WORK TASK:
Which lines in the data below contain the word "Theorem"? Copy each of them.

--- EXTRACTED INFORMATION Enclosed Below ---

(** ** getMessageSignature (lines 20-29) *)

Definition getMessageSignature
    (path : jsstring) (request : object) (secret : jsstring) (nonce : value)
    : jsstring :=
  let message := qs_stringify request in
  let secret_buffer := base64_decode secret in
  let hash_digest :=
    binary_decode (sha256 (utf8_encode (ToString nonce ++ message))) in
  let hmac_digest :=
    base64_encode
      (hmac_sha512 secret_buffer (binary_encode (path ++ hash_digest))) in
  hmac_digest.

(** The signature as the specification words it: the digest enters the
    HMAC message as raw bytes, after the bytes of the path. *)
Definition sign_spec
    (path : jsstring) (params : object) (secret : jsstring) (nonce : Z)
    : jsstring :=
  let messageDigest :=
    sha256 (utf8_encode (ToString (VNum nonce) ++ qs_stringify params)) in
  base64_encode
    (hmac_sha512 (base64_decode secret) (binary_encode path ++ messageDigest)).

(** ** rawRequest (lines 32-64) *)

(** The local [error] of lines 52-54. *)
Definition hard_errors (es : list jsstring) : list jsstring :=
  map substr1 (filter (fun e => startsWith e (js "E")) es).

(** Lines 51-63, run on the parsed body. *)
Definition check_response (response : ApiResponse) : promise ApiResponse :=
  match error response with
  | Some ((_ :: _) as es) =>
      match hard_errors es with
      | [] => Rejected (Error (js "Buzzex API returned an unknown error"))
      | _ :: _ => Fulfilled response
      end
  | _ => Fulfilled response
  end.

Definition rawRequest
    (url : jsstring) (headers data : object) (timeout : Z)
    (method : jsstring) (reply : got_reply)
    : promise ApiResponse * list event :=
  let headers :=
    set headers (js "User-Agent") (VStr (js "Buzzex Javascript API Client")) in
  let body := qs_stringify data in
  let url :=
    if jsstring_eqb method (js "POST")
    then url ++ js "?" ++ qs_stringify data
    else url in
  (match reply with
   | GotFailed e => Rejected e
   | GotBody b =>
       match JSON_parse b with
       | None => Rejected SyntaxError
       | Some response => check_response response
       end
   end,
   [Got url headers timeout method body]).

(** ** getToken (lines 66-90) *)

Definition getToken (key secret : jsstring) (reply : request_reply)
    : promise object * list event :=
  (match reply with
   | RequestBody body => Fulfilled body
   | RequestFailed _ => Pending
   end,
   [Request (js "https://api.buzzex.io/api/token") (js "POST")
      [(js "grant_type", VStr (js "client_credentials"));
       (js "client_id", VStr key);
       (js "client_secret", VStr secret)]]).

(** ** BuzzexClient (lines 100-239) *)

Record config := {
  key : jsstring;
  secret : jsstring;
  url : jsstring;
  version : Z;
  timeout : Z;
  otp : value
}.

(** The third argument of the constructor: nothing, a string, or an
    object some of whose fields are set. *)
Inductive options :=
| OptionsUndefined
| OptionsString (s : jsstring)
| OptionsObject (o_url : option jsstring) (o_version o_timeout : option Z)
                (o_otp : value).

Definition or_default {A} (o : option A) (d : A) : A :=
  match o with Some a => a | None => d end.

Definition BuzzexClient (key secret : jsstring) (opts : options) : config :=
  let opts :=
    match opts with
    | OptionsString s => OptionsObject None None None (VStr s)
    | _ => opts
    end in
  match opts with
  | OptionsObject u v t o =>
      {| key := key; secret := secret;
         url := or_default u defaults.url;
         version := or_default v defaults.version;
         timeout := or_default t defaults.timeout;
         otp := o |}
  | _ =>
      {| key := key; secret := secret;
         url := defaults.url; version := defaults.version;
         timeout := defaults.timeout; otp := VUndef |}
  end.
(** X6.  A 201 answer whose JSON object lacks [number], or has [number]
    but lacks [title], is reported as an error and counted as a failure,
    although the status says the issue exists: [create_issue] returns
    [False] and the error line shows the key that is missing. *)
Theorem incomplete_answer_is_failure (headers : headers_t) (x : issue) (t : trace)
    (r : response) (d : list (str * pyval)) :
  http_post w t API_URL headers x = inr r ->
  status_code r = 201%Z ->
  json r = inr (PDict d) ->
  let failure key :=
    (Returns false,
     t ++ [ HttpPost API_URL headers x;
            Stdout ((ballot_x :: lit " Error creating issue: " ++ title x) ++ [10%N]);
            Stdout ((lit "  Error: " ++ repr_str (python w) (lit key)) ++ [10%N]) ]) in
  (dict_get d (lit "number") = None ->
   create_issue headers x w t = failure "number"%string)
  /\ (forall n,
        dict_get d (lit "number") = Some n ->
        dict_get d (lit "title") = None ->
        create_issue headers x w t = failure "title"%string).
Proof.
  intros Hpost Hs Hj. cbv zeta. split.
  - intros Hn.
    apply (create_issue_raised w headers x t
             {| exn_cls := KeyError; exn_str := repr_str (python w) (lit "number") |}).
    rewrite Hpost. unfold attempt_exception. rewrite Hs, Hj. cbn [Z.eqb Pos.eqb].
    unfold getitem. now rewrite Hn.
  - intros n Hn Ht.
    apply (create_issue_raised w headers x t
             {| exn_cls := KeyError; exn_str := repr_str (python w) (lit "title") |}).
    rewrite Hpost. unfold attempt_exception. rewrite Hs, Hj. cbn [Z.eqb Pos.eqb].
    unfold getitem. now rewrite Hn, Ht.
Qed.

End EdgeCases.

(** ** Progress marks *)

Section ProgressMarks.

Import CreateIssues CreateIssuesDirect Observe Marks.

Lemma before_posts_quiet (l : trace) : posts l = [] -> before_posts l = [].
Proof.
  induction l as [| e l IH]; [reflexivity |].
  intros H. cbn [before_posts].
  destruct l as [| e' l]; [reflexivity |].
  assert (Hl : posts (e' :: l) = []).
  { unfold posts in *. cbn [filter] in H. destruct (is_post e); [discriminate | exact H]. }
  destruct e'; try (apply IH; exact Hl).
  discriminate Hl.
Qed.
Lemma non_decimal_numeral (ds : list N) :
  Forall (fun d => (d < 10)%N) ds -> non_decimal (decimal_numeral ds) = None.
Proof.
  intros Hds. destruct Hds as [|d0 ds Hd0 Hds]; [reflexivity|].
  by_digit Hd0; try reflexivity.
  destruct Hds as [|d1 ds Hd1 _]; [reflexivity|].
  by_digit Hd1; reflexivity.
Qed.

Lemma of_decimal_natural (v : N) :
  of_decimal false v 0 = binary_normalize prec emax (Z.of_N v) 0 false.
Proof.
  destruct v as [|p]; [reflexivity|]. unfold of_decimal.
  cbn [Z.leb Z.compare Z.pow Z.pow_pos Pos.iter cond_Zopp Z.of_N].
  by rewrite Z.mul_1_r.
Qed.

(** [Number] on a decimal numeral: the binary64 value nearest to the
    natural number the digits stand for. *)
Lemma Number_numeral (ds : list N) :
  ds <> [] ->
  Forall (fun d => (d < 10)%N) ds ->
  Number (decimal_numeral ds)
    = binary_normalize prec emax (Z.of_N (denoted ds)) 0 false.
Proof.
  intros Hne Hds.
  pose proof (trim_tight _ (numeral_tight ds Hds)) as Ht.
  pose proof (non_decimal_numeral ds Hds) as Hnd.
  assert (Hdec : decimal (decimal_numeral ds)
                 = unsigned_decimal false (decimal_numeral ds)).
  { destruct Hds as [|d0 ds Hd0 _]; [done|]. by_digit Hd0; reflexivity. }
  assert (Hinf : bool_decide (decimal_numeral ds = lit "Infinity") = false).
  { apply bool_decide_eq_false. intros H.
    destruct Hds as [|d0 ds Hd0 _]; [done|].
    by_digit Hd0; vm_compute in H; discriminate H. }
  pose proof (digits_numeral ds 0 0 Hds) as Hdig.
  assert (Hlen : exists n, List.length ds = S n)
    by (destruct ds; [done | eauto]).
  destruct Hlen as [n Hlen]. rewrite Hlen in Hdig. cbn [Nat.add] in Hdig.
  assert (Hs : decimal_numeral ds <> []) by (by destruct ds).
  rewrite <- of_decimal_natural. unfold Number. rewrite Ht.
  revert Hnd Hdec Hinf Hdig Hs. generalize (decimal_numeral ds).
  intros [|c s] Hnd Hdec Hinf Hdig Hs; [done|].
  rewrite Hnd, Hdec. unfold unsigned_decimal. rewrite Hinf, Hdig.
  reflexivity.
Qed.

(** *** The card and the detail view *)

Lemma slice0_split (n : nat) (s : jsstring) :
  (n <= JS.length s)%nat ->
  exists rest, s = slice0 n s ++ rest /\ JS.length (slice0 n s) = n.
Proof.
  intros H. exists (skipn n s). split.
  - unfold slice0. by rewrite firstn_skipn.
  - unfold slice0, JS.length in *. rewrite length_firstn. lia.
Qed.

Lemma card_description_shown (w : world) :
  at_path [3%nat] (SpeciesCard w) = Some (elem "p" [] [text card_description]).
Proof. reflexivity. Qed.

(** C1: a description longer than 150 code units is shown on the card as
    its first 150 code units, trimmed, followed by ["..."]. *)
Theorem card_truncates_long_description (w : world) (d : jsstring) :
  description species = Some d ->
  (150 < JS.length d)%nat ->
  exists first150 rest ws1 t ws2,
    d = first150 ++ rest /\ JS.length first150 = 150%nat /\
    first150 = ws1 ++ t ++ ws2 /\ blank ws1 /\ blank ws2 /\ tight t /\
    t = trim (slice0 150 d) /\
    at_path [3%nat] (SpeciesCard w) = Some (elem "p" [] [text (t ++ lit "...")]).
Proof.
  intros Hd Hlen.
  destruct (slice0_split 150 d) as (rest & Hsplit & Hl); [lia|].
  destruct (trim_spec (slice0 150 d)) as (ws1 & ws2 & Ht & Hb1 & Hb2 & Htight).
  exists (slice0 150 d), rest, ws1, (trim (slice0 150 d)), ws2.
  repeat split; try done; try apply Htight.
  rewrite card_description_shown. unfold card_description. rewrite Hd.
  destruct d as [|c d']; [simpl in Hlen; lia | reflexivity].
Qed.

(** C7: a description of at most 150 code units is shown in full, as it
    is, in the detail view. *)
Theorem detail_shows_full_description (w : world) (d : jsstring) :
  description species = Some d ->
  (JS.length d <= 150)%nat ->
  at_path [4; 1; 1; 4]%nat (SpeciesCard w)
    = Some (elem "p" [className "mt-2"] [text d]) /\
  (open w = true -> d ∈ texts true (detail_dialog w)).
Proof.
  intros Hd _. split.
  - cbn. unfold detail_dialog. cbn. by rewrite Hd.
  - intros Ho. unfold detail_dialog. cbn. rewrite Ho, Hd. cbn.
    set_solver.
Qed.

--- End of Enclosed EXTRACTED INFORMATION ---

ANSWER FOR THIS EXERCISE:
Theorem incomplete_answer_is_failure (headers : headers_t) (x : issue) (t : trace)
Theorem card_truncates_long_description (w : world) (d : jsstring) :
Theorem detail_shows_full_description (w : world) (d : jsstring) :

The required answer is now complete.